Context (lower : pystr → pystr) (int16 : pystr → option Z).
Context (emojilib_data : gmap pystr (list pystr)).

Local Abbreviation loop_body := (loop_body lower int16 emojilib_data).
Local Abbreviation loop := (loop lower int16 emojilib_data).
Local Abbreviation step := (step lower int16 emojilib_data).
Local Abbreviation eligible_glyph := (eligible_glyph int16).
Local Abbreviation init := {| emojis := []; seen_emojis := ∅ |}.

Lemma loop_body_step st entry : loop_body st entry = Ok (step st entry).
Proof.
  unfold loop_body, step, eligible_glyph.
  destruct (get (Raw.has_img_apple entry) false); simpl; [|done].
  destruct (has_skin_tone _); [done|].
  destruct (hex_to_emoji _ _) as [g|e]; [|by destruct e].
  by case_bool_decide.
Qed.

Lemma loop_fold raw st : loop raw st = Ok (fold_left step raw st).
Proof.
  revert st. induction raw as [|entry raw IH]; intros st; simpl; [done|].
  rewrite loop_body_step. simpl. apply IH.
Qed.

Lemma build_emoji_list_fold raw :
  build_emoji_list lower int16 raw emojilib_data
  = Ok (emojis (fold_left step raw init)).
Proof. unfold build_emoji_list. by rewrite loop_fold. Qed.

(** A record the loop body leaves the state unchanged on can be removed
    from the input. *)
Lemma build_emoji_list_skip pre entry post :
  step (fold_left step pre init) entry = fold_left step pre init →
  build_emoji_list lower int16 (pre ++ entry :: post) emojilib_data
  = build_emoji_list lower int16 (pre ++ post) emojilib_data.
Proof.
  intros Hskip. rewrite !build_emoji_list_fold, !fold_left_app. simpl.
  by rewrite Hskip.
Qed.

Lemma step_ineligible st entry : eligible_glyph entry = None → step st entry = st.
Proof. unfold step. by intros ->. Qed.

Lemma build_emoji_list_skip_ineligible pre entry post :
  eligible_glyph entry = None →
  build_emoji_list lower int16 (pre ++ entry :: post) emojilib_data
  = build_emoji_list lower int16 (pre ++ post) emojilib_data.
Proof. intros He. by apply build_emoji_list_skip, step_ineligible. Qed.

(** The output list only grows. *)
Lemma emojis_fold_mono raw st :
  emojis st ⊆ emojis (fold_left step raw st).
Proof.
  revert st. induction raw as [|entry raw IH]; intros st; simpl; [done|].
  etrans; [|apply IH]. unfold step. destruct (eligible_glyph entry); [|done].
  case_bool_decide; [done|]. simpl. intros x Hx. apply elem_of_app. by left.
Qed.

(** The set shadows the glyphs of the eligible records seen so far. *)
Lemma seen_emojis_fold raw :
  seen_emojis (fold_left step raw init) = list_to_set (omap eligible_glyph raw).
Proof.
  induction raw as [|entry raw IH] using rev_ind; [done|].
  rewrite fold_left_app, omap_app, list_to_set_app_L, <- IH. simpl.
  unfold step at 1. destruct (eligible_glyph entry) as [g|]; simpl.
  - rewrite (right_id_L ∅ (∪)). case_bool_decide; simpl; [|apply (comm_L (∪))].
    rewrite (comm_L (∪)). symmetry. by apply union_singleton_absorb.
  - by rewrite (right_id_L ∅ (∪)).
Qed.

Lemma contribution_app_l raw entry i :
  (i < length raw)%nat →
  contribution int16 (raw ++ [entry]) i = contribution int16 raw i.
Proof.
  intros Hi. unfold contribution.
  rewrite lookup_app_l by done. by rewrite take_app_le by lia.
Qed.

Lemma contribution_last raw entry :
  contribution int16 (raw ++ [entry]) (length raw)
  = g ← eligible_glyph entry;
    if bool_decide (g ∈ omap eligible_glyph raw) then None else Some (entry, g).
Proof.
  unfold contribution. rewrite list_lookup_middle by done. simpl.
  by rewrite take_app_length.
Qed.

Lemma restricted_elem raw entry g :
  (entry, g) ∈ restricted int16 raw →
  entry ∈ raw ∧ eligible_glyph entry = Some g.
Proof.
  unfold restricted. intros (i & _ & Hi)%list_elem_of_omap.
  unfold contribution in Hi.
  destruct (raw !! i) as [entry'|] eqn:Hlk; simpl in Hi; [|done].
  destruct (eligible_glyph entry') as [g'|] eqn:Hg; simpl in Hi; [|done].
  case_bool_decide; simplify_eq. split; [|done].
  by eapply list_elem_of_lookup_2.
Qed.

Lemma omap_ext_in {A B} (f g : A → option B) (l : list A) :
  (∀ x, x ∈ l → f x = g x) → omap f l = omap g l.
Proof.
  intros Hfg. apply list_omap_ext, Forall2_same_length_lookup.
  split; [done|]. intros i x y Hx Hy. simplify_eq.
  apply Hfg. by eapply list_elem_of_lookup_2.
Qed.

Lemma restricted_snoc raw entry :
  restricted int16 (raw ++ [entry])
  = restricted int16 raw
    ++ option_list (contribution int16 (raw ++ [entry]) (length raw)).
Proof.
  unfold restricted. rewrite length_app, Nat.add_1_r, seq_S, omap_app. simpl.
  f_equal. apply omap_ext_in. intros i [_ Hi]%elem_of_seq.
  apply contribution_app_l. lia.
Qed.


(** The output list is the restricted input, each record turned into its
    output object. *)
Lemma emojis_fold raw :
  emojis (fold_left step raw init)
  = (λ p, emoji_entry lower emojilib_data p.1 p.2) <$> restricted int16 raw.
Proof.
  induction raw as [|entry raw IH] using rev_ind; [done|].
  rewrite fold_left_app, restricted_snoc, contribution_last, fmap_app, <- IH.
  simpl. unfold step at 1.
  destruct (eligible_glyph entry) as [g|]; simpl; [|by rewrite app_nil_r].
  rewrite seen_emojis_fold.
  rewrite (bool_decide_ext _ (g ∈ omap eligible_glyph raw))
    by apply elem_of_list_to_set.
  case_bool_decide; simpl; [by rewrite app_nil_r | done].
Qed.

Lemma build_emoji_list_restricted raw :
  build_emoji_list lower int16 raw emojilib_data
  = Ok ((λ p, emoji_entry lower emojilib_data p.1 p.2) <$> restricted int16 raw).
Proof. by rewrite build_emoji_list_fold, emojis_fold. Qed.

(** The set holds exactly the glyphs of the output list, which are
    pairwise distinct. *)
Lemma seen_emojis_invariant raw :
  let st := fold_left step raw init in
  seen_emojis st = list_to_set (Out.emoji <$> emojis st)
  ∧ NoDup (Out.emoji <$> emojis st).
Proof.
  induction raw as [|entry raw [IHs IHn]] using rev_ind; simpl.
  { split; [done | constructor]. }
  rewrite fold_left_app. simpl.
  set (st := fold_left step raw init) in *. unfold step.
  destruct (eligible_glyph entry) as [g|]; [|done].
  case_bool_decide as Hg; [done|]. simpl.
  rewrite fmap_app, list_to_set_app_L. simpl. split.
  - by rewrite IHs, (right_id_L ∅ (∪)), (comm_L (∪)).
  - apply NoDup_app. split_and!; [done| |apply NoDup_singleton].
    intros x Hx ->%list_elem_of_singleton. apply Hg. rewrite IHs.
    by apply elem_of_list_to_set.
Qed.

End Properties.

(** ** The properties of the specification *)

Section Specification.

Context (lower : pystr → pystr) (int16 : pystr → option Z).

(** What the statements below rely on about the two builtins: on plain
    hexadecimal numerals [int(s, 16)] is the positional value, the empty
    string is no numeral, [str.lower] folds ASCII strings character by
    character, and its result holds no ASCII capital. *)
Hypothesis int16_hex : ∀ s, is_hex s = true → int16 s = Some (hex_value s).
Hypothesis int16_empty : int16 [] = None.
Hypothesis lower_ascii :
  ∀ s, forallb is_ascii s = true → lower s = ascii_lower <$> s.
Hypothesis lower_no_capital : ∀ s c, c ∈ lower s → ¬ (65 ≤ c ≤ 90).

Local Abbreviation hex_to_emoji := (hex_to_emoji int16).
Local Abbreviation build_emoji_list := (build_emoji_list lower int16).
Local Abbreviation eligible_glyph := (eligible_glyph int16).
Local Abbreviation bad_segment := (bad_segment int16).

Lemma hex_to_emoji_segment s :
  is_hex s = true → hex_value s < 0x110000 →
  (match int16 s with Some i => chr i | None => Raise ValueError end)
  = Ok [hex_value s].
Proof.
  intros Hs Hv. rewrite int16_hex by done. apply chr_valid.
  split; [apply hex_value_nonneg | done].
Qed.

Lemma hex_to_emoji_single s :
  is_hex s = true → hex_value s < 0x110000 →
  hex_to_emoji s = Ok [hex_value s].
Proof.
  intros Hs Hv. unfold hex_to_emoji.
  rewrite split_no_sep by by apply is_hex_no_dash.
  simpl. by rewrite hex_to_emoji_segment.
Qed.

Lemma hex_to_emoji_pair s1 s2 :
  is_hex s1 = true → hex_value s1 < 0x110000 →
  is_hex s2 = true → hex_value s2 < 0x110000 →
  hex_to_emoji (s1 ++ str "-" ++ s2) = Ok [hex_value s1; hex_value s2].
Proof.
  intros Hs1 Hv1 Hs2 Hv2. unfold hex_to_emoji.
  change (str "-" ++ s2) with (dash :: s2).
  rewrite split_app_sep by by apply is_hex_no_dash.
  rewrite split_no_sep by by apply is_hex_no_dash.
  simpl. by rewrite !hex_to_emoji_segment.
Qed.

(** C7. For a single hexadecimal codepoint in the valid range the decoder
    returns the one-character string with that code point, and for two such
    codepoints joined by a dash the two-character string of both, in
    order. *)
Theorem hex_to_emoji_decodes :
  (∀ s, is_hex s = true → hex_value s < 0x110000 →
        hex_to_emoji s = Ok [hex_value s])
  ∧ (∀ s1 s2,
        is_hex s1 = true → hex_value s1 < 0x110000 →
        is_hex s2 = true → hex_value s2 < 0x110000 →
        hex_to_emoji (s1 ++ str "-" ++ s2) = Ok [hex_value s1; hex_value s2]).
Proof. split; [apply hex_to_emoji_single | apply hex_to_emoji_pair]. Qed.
...
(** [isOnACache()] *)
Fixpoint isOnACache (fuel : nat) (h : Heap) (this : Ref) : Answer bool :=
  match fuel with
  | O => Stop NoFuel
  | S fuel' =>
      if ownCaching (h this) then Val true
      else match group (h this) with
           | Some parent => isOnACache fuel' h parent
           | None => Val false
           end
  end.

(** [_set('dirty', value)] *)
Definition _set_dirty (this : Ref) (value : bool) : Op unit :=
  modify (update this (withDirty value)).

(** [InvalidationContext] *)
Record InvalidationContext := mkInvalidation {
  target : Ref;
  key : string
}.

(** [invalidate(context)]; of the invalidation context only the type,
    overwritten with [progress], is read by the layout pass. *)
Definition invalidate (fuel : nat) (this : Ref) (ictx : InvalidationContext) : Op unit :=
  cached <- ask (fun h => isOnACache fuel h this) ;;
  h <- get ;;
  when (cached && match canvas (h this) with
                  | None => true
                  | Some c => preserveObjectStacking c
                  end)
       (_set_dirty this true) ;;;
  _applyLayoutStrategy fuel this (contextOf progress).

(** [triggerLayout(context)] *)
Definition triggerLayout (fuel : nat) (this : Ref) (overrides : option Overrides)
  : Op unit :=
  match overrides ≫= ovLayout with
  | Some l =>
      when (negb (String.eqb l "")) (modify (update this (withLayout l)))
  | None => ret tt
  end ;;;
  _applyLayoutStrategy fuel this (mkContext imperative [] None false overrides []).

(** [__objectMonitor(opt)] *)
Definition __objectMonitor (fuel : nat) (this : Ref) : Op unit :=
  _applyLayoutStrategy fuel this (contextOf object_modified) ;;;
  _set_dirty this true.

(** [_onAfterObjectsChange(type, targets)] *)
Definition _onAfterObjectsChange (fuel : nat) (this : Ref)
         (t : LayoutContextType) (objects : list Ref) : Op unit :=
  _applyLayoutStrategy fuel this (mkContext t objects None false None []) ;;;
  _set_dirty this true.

● **Requirement**
How many lines of the entries above include the word "holds"? Reply with the number alone.

● **Task result**
2